Sheep Laurel (Kalmia augustifolia)

Sheep Laurel (Kalmia augustifolia) 

Sheep Laurel (Kalmia augustifolia); also called Lambkill, Sheepkill, Calfkill, Dwarf-laurel and Wicky; is an evergreen shrub of the Heath (Ericaceae) Family and order Ericales. This shrub can be as tall as three feet (90 centimeters). The showy flowers are pink, up to ½ inch (1.3 centimeters) wide and arranged in dense clusters around the stem. Each flower has five petals, one pistil and ten stamens.  The pistil extends out from the center of the flower beyond the petals. The anthers of each stamen are tucked in the petals and will pop out if disturbed. This plant flowers from May to August.

Sheep Laurel Detail

The leaves are in whorls of three elliptical or broadly lance-shaped leaves. Each leaf is up to two inches (five centimeters) long. The top of a leaf is green and the bottom is a paler green. The leaves tend to become a darker green at the end of summer and into winter.

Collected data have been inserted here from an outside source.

(** X3: after a run of serial puts, and after a whole batch followed by
    [put_reconcile_overflow], the capacity of every block is its former
    capacity doubled the least number of times that makes room for its new
    count; a block whose count still fits is not reallocated. *)
Theorem capacity_least_doubling (s : container) :
  wf s ->
  (forall cs s', serial_puts s cs = Ok s' ->
     forall ij b0, blk s ij = Some b0 ->
       exists b' (j : nat), blk s' ij = Some b' /\
         co b' = co b0 + Z.of_nat (length (routed (geo s) ij cs)) /\
         co b' <= mem b' /\ mem b' = mem b0 * 2 ^ Z.of_nat j /\
         forall j' : nat, co b' <= mem b0 * 2 ^ Z.of_nat j' -> (j <= j')%nat) /\
  (forall sched s', complete (geo s) sched ->
     parallel_round s sched = Ok s' ->
     forall ij b0, blk s ij = Some b0 ->
       exists b' (j : nat), blk s' ij = Some b' /\
         co b' = co b0
                 + Z.of_nat (length (routed (geo s) ij (calls_of sched))) /\
         co b' <= mem b' /\ mem b' = mem b0 * 2 ^ Z.of_nat j /\
         forall j' : nat, co b' <= mem b0 * 2 ^ Z.of_nat j' -> (j <= j')%nat).
Proof.
  intros Hwf.
  assert (Hgen : forall s' (l : list (Z * list float)) ij b0,
            wf s' -> blk s ij = Some b0 ->
            (exists b', blk s' ij = Some b' /\
               co b' = co b0 + Z.of_nat (length l) /\
               entries b' = entries b0 ++ (Some <$> l) /\
               (exists j : nat, mem b' = mem b0 * 2 ^ Z.of_nat j) /\
               (mem b' = mem b0 \/
                (mem b' <= max_particle_memory /\ mem b' <= 2 * (co b' - 1)))) ->
            exists b' (j : nat), blk s' ij = Some b' /\
              co b' = co b0 + Z.of_nat (length l) /\
              co b' <= mem b' /\ mem b' = mem b0 * 2 ^ Z.of_nat j /\
              forall j' : nat, co b' <= mem b0 * 2 ^ Z.of_nat j' -> (j <= j')%nat).
  { intros s' l ij b0 Hwf' Hb0 (b' & Hb' & Hco & _ & (j & Hj) & Hm).
    destruct (wf_blocks _ Hwf ij b0 Hb0) as [Hok0 _].
    destruct (wf_blocks _ Hwf' ij b' Hb') as [_ Hle].
    destruct (least_doubling (mem b0) (co b') (mem b') j (ok_mem _ Hok0) Hj Hle)
      as (j0 & Hj0 & Hleast); [tauto|].
    exists b', j0. repeat (split; [assumption|]). exact Hleast. }
  split.
  - intros cs s' Hrun ij b0 Hb0.
    destruct (serial_puts_spec cs s Hwf) as [_ Hok].
    destruct (Hok s' Hrun) as (Hwf' & _ & _ & Hblocks).
    apply Hgen; [assumption..|]. apply Hblocks. exact Hb0.
  - intros sched s' Hc Hrun ij b0 Hb0.
    destruct (complete_batch s sched Hwf Hc) as (s1 & L & Hrun1 & Hinv).
    unfold parallel_round in Hrun. rewrite Hrun1 in Hrun.
    cbn [obind fst] in Hrun.
    destruct (round_reconcile _ _ _ _ Hinv) as [_ Hok].
    destruct (Hok s' Hrun) as (Hwf' & _ & _ & Hblocks).
    apply Hgen; [assumption..|]. apply Hblocks. exact Hb0.
Qed.

(** Three particles put into [one_block]: the capacity goes from 1 to 4. *)
Lemma capacity_least_doubling_witness :
  exists s' b', serial_puts one_block
                  [{| c_id := 1; c_x := 0.5; c_y := 0.5; c_rest := [] |};
                   {| c_id := 2; c_x := 0.25; c_y := 0.5; c_rest := [] |};
                   {| c_id := 3; c_x := 0.75; c_y := 0.5; c_rest := [] |}]
                = Ok s' /\
    blk s' 0 = Some b' /\ co b' = 3 /\ mem b' = 4.
Proof.
  destruct (serial_puts one_block _) as [s'| | |] eqn:E;
    try (vm_compute in E; discriminate).
  exists s'.
  destruct (capacity_least_doubling one_block) as [H _].
  { apply new_container_wf; lia. }
  destruct (H _ s' E 0 (new_block 1) eq_refl) as (b' & j & Hb & Hco & _ & Hm & _).
  exists b'. split; [reflexivity|]. split; [exact Hb|].
  vm_compute in E. injection E as <-. vm_compute in Hb. injection Hb as <-.
  split; reflexivity.
Defined.

(** ** Slot order *)

Lemma entries_app_slot (b' b0 : block) (l : list (Z * list float)) (k : nat)
    (e : Z * list float) :
  0 <= co b0 -> entries b' = entries b0 ++ (Some <$> l) ->
  l !! k = Some e -> slot b' (co b0 + Z.of_nat k) = Some e.
Proof.
  intros Hco He Hk.
  pose proof (f_equal (fun t => t !! (Z.to_nat (co b0) + k)%nat) He) as H.
  cbn beta in H.
  rewrite lookup_app_r in H by (rewrite length_entries; lia).
  rewrite length_entries in H.
  replace (Z.to_nat (co b0) + k - Z.to_nat (co b0))%nat with k in H by lia.
  rewrite list_lookup_fmap, Hk in H. cbn in H.
  rewrite entries_lookup in H.
  destruct (decide _) as [_|_]; [|discriminate].
  injection H as H. rewrite <- H. f_equal. lia.
Qed.

(** X4: the slots of a block follow the order of the calls.  After a run of
    serial puts the k-th accepted particle sent to a block sits k slots after
    the former count.  After a whole batch and [put_reconcile_overflow] the
    same holds for the order in which the calls did their atomic increment
    [m=co[ij]++], whatever the order in which they then wrote. *)
Theorem slots_follow_call_order (s : container) :
  wf s ->
  (forall cs s', serial_puts s cs = Ok s' ->
     forall ij b0, blk s ij = Some b0 ->
       exists b', blk s' ij = Some b' /\
         entries b' = entries b0 ++ (Some <$> routed (geo s) ij cs) /\
         forall (k : nat) e, routed (geo s) ij cs !! k = Some e ->
           slot b' (co b0 + Z.of_nat k) = Some e) /\
  (forall sched s', complete (geo s) sched ->
     parallel_round s sched = Ok s' ->
     forall ij b0, blk s ij = Some b0 ->
       exists b', blk s' ij = Some b' /\
         entries b' = entries b0
                      ++ (Some <$> routed (geo s) ij (calls_of sched)) /\
         forall (k : nat) e, routed (geo s) ij (calls_of sched) !! k = Some e ->
           slot b' (co b0 + Z.of_nat k) = Some e).
Proof.
  intros Hwf. split.
  - intros cs s' Hrun ij b0 Hb0.
    destruct (serial_puts_spec cs s Hwf) as [_ Hok].
    destruct (Hok s' Hrun) as (_ & _ & _ & Hblocks).
    destruct (Hblocks ij b0 Hb0) as (b' & Hb' & _ & He & _).
    exists b'. split; [exact Hb'|]. split; [exact He|].
    intros k e Hk. eapply entries_app_slot; [|exact He|exact Hk].
    apply (ok_co _ (proj1 (wf_blocks _ Hwf ij b0 Hb0))).
  - intros sched s' Hc Hrun ij b0 Hb0.
    destruct (complete_batch s sched Hwf Hc) as (s1 & L & Hrun1 & Hinv).
    unfold parallel_round in Hrun. rewrite Hrun1 in Hrun.
    cbn [obind fst] in Hrun.
    destruct (round_reconcile _ _ _ _ Hinv) as [_ Hok].
    destruct (Hok s' Hrun) as (_ & _ & _ & Hblocks).
    destruct (Hblocks ij b0 Hb0) as (b' & Hb' & _ & He & _).
    exists b'. split; [exact Hb'|]. split; [exact He|].
    intros k e Hk. eapply entries_app_slot; [|exact He|exact Hk].
    apply (ok_co _ (proj1 (wf_blocks _ Hwf ij b0 Hb0))).
Qed.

The fruit is a round capsule, as shown in the photograph below, containing a brown, oblong seed.

Fruit of the Sheep Laurel

The root system is rhizomic.

This shrub is poisonous to livestock giving rise to the alternative names of Lambkill, Sheepkill and Calfkill. It resembles a dwarf Mountain Laurel yielding the name, Dwarf-laurel.